Batch Processing Guide
This guide covers the batch processing capabilities in VectorWave, which enable efficient processing of multiple signals simultaneously using SIMD instructions.
Where SIMD lives
SIMD/Vector API acceleration is provided by the optional
vectorwave-extensionsmodule (Java 25 + incubator). The core module remains a portable scalar Java 25 implementation. For the highest throughput, add the extensions dependency and run with--add-modules jdk.incubator.vector --enable-preview.
Overview
Batch processing in VectorWave provides true parallel processing of multiple signals, leveraging SIMD (Single Instruction, Multiple Data) capabilities of modern processors. This is particularly useful for:
- Multi-channel audio processing
- Financial time series analysis (multiple stocks/currencies)

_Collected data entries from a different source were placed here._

(* ===== verification/Chain.v ===== *)
(** * Chain management ([internal/blockchain.go])

    The tables of the chain ([modules/rawdb/accessors_chain.go], [accessors_indexes.go]),
    the choice between branches ([internal/forkchoice.go]), the validation of bodies
    ([internal/block_validator.go]), the iterator over a batch
    ([internal/blockchain_insert.go]) and the import of a batch with its reorganisations.

    A table is a map from its keys to what was encoded.  A block is the content of its
    header and the hashes of its transactions; [Number64] hands out the address of the
    number, which the code compares at one place, so a block has an address as well, and
    reading one from the database allocates.  [BlockHash] is the hash of a block.  In the
    code it is the hash of the header alone ([common/block/header.go]); the body is tied to
    it by the root of the transactions, one of its fields, so two contents with the same
    header and different transactions are taken for a collision here.  The fields of a
    header that are hashed and not read by this code are one value, [c_Rest].

    Outside of the model, and parameters: the engine's verdict on a header, the execution
    of a block with the check of its results (an error, or whether there are receipts),
    the BLS library, the coin of the fork choice, the stop flag that another goroutine can
    set at any time, the clock, what the caches forget, which keys the store lets a table
    append (logs and receipts of a block are appended together, the keys of the logs never
    above those of the receipts), and what it does with a transaction that was committed.
    What can differ from one time to the next is numbered by a counter; the caches forget
    by one function of what they hold, of which only that it adds nothing is used. *)

From stdpp Require Import gmap.
From S2P Require Import Prelude Uint256.

(** ** Blocks and tables *)

Record Content : Type := mkContent {
  c_ParentHash : Z;
  c_Number : Z;
  c_Difficulty : Z;
  c_Time : Z;
  c_Root : Z;
  c_TxHash : Z;
  c_Rest : Z;
  c_txs : list Z
}.

Record Blk : Type := mkBlk { content : Content; address : N }.

Definition num (c : Content) : Z := u64 (c_Number c).

Record ChainDB : Type := mkDB {
  t_blocks : gmap (Z * Z) Content;
  t_numbers : gmap Z Z;
  t_canonical : gmap Z Z;
  t_td : gmap (Z * Z) Z;
  t_head : Z;
  t_lookup : gmap Z Z;
  t_receipts : gset Z
}.

Definition with_blocks (b : gmap (Z * Z) Content) (n : gmap Z Z) (d : ChainDB) : ChainDB := mkDB b n (t_canonical d) (t_td d) (t_head d) (t_lookup d) (t_receipts d).
Definition with_canonical (m : gmap Z Z) (d : ChainDB) : ChainDB := mkDB (t_blocks d) (t_numbers d) m (t_td d) (t_head d) (t_lookup d) (t_receipts d).
Definition with_td (m : gmap (Z * Z) Z) (d : ChainDB) : ChainDB := mkDB (t_blocks d) (t_numbers d) (t_canonical d) m (t_head d) (t_lookup d) (t_receipts d).
Definition with_head (h : Z) (d : ChainDB) : ChainDB := mkDB (t_blocks d) (t_numbers d) (t_canonical d) (t_td d) h (t_lookup d) (t_receipts d).
Definition with_lookup (m : gmap Z Z) (d : ChainDB) : ChainDB := mkDB (t_blocks d) (t_numbers d) (t_canonical d) (t_td d) (t_head d) m (t_receipts d).
Definition with_receipts (r : gset Z) (d : ChainDB) : ChainDB := mkDB (t_blocks d) (t_numbers d) (t_canonical d) (t_td d) (t_head d) (t_lookup d) r.

Inductive ChainError : Type :=
| ErrKnownBlock | ErrUnknownAncestor | ErrPrunedAncestor | ErrFutureBlock | errInsertionInterrupted
| consensusErrUnknownAncestor | errNonContiguous | errInvalidOldChain | errInvalidNewChain | errGhostState
| errMissingParent | errFutureTime | errTxRoot | errAppend | BLSError (e : Z) | EngineError (e : Z) | ProcessError (e : Z)
| ClosedTx (e : Z).
#[global] Instance ChainError_eq_dec : EqDecision ChainError.
Proof. solve_decision. Defined.

(** The zero hash stands for no hash. *)
Definition ReadCanonicalHash (d : ChainDB) (number : Z) : Z := default 0 (t_canonical d !! number).
Definition WriteCanonicalHash (hash number : Z) (d : ChainDB) : ChainDB := with_canonical (<[number := hash]> (t_canonical d)) d.
Definition TruncateCanonicalHash (blockFrom : Z) (d : ChainDB) : ChainDB := with_canonical (base.filter (fun e => e.1 < blockFrom) (t_canonical d)) d.
Definition ReadHeaderNumber (d : ChainDB) (hash : Z) : option Z := t_numbers d !! hash.
Definition IsCanonicalHash (d : ChainDB) (hash : Z) : bool :=
  match ReadHeaderNumber d hash with
  | None => false
  | Some number => let c := ReadCanonicalHash d number in negb (c =? 0) && (c =? hash)
  end.
Definition HasHeader (d : ChainDB) (hash number : Z) : bool := bool_decide (t_blocks d !! (number, hash) <> None).
Definition ReadBlock (d : ChainDB) (hash number : Z) : option Content := t_blocks d !! (number, hash).
Definition ReadTd (d : ChainDB) (hash number : Z) : option Z := t_td d !! (number, hash).
Definition WriteTd (hash number td : Z) (d : ChainDB) : ChainDB := with_td (<[(number, hash) := td]> (t_td d)) d.
Definition WriteHeadBlockHash (hash : Z) (d : ChainDB) : ChainDB := with_head hash d.
Definition WriteTxLookupEntries (c : Content) (d : ChainDB) : ChainDB :=
  with_lookup (foldl (fun m h => <[h := c_Number c]> m) (t_lookup d) (c_txs c)) d.
Definition DeleteTxLookupEntry (hash : Z) (d : ChainDB) : ChainDB := with_lookup (delete hash (t_lookup d)) d.

(** [types.HashDifference] *)
Definition HashDifference (a b : list Z) : list Z := base.filter (fun h => h ∉ (list_to_set b : gset Z)) a.

(** ** The chain *)

Record BlockChain : Type := mkChain {
  ChainDB_ : ChainDB;
  currentBlock : Blk;
  tdCache : gmap Z (option Z);
  futureBlocks : gmap Z Blk;
  objects : gmap N Content;
  turns : nat
}.

Notation MC := (M BlockChain).

Definition set_db (d : ChainDB) (bc : BlockChain) : BlockChain := mkChain d (currentBlock bc) (tdCache bc) (futureBlocks bc) (objects bc) (turns bc).
Definition set_current (b : Blk) (bc : BlockChain) : BlockChain := mkChain (ChainDB_ bc) b (tdCache bc) (futureBlocks bc) (objects bc) (turns bc).
Definition set_tdCache (m : gmap Z (option Z)) (bc : BlockChain) : BlockChain := mkChain (ChainDB_ bc) (currentBlock bc) m (futureBlocks bc) (objects bc) (turns bc).
Definition set_future (m : gmap Z Blk) (bc : BlockChain) : BlockChain := mkChain (ChainDB_ bc) (currentBlock bc) (tdCache bc) m (objects bc) (turns bc).
Definition set_objects (m : gmap N Content) (bc : BlockChain) : BlockChain := mkChain (ChainDB_ bc) (currentBlock bc) (tdCache bc) (futureBlocks bc) m (turns bc).

(** The next turn of whatever is outside. *)
Definition turn_ : MC nat := fun bc => Done (turns bc, mkChain (ChainDB_ bc) (currentBlock bc) (tdCache bc) (futureBlocks bc) (objects bc) (S (turns bc))).

(** A new object. *)
Definition allocate (c : Content) : MC Blk := fun bc =>
  let a := fresh (dom (objects bc)) in Done (mkBlk c a, set_objects (<[a := c]> (objects bc)) bc).

Definition on_db (f : ChainDB -> ChainDB) : MC () := modify (fun bc => set_db (f (ChainDB_ bc)) bc).

(** The iterator over a batch; [results] are the engine's verdicts on the headers. *)
Record insertIterator : Type := mkIterator { it_chain : list Blk; it_results : nat -> option Z; it_index : Z }.

Inductive WriteStatus : Type := CanonStatTy | SideStatTy.

Section Chain.
Context (BlockHash : Content -> Z) (DeriveSha : list Z -> Z).
Context (bls : Blk -> option Z) (verify : nat -> list Content -> nat -> option Z) (execute : nat -> Content -> Z + bool).
Context (coin stop : nat -> bool) (Now : nat -> Z) (evict : forall A : Type, gmap Z A -> gmap Z A).
Context (appends : gset Z -> Z -> bool) (write_closed : outcome Z).

Notation Hash b := (BlockHash (content b)).
Notation Number b := (num (content b)).
Notation ParentHash b := (c_ParentHash (content b)).

(** Body and header in one; both tables are written together. *)
Definition WriteBlock (c : Content) (d : ChainDB) : ChainDB :=
  with_blocks (<[(num c, BlockHash c) := c]> (t_blocks d)) (<[BlockHash c := num c]> (t_numbers d)) d.

Definition GetBlock (hash number : Z) : MC (option Blk) :=
  if hash =? 0 then mret None else
  d ← gets ChainDB_;
  match ReadBlock d hash number with
  | None => mret None
  | Some c => b ← allocate c; mret (Some b)
  end.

- Sensor array data processing
- Large-scale signal analysis pipelines
Basic Usage
Simple Batch Transform
import com.morphiqlabs.wavelet.modwt.*;
import com.morphiqlabs.wavelet.api.*;
// Create a MODWT transform (core scalar path)
MODWTTransform transform = new MODWTTransform(new Haar(), PaddingStrategies.PERIODIC);
// Prepare multiple signals of any length
double[][] signals = new double[32][777]; // 32 signals of length 777 (any length!)
// ... populate signals ...
// Process all signals in parallel (core). For SIMD batch AoS facades,
// use BatchMODWT in the vectorwave-extensions module.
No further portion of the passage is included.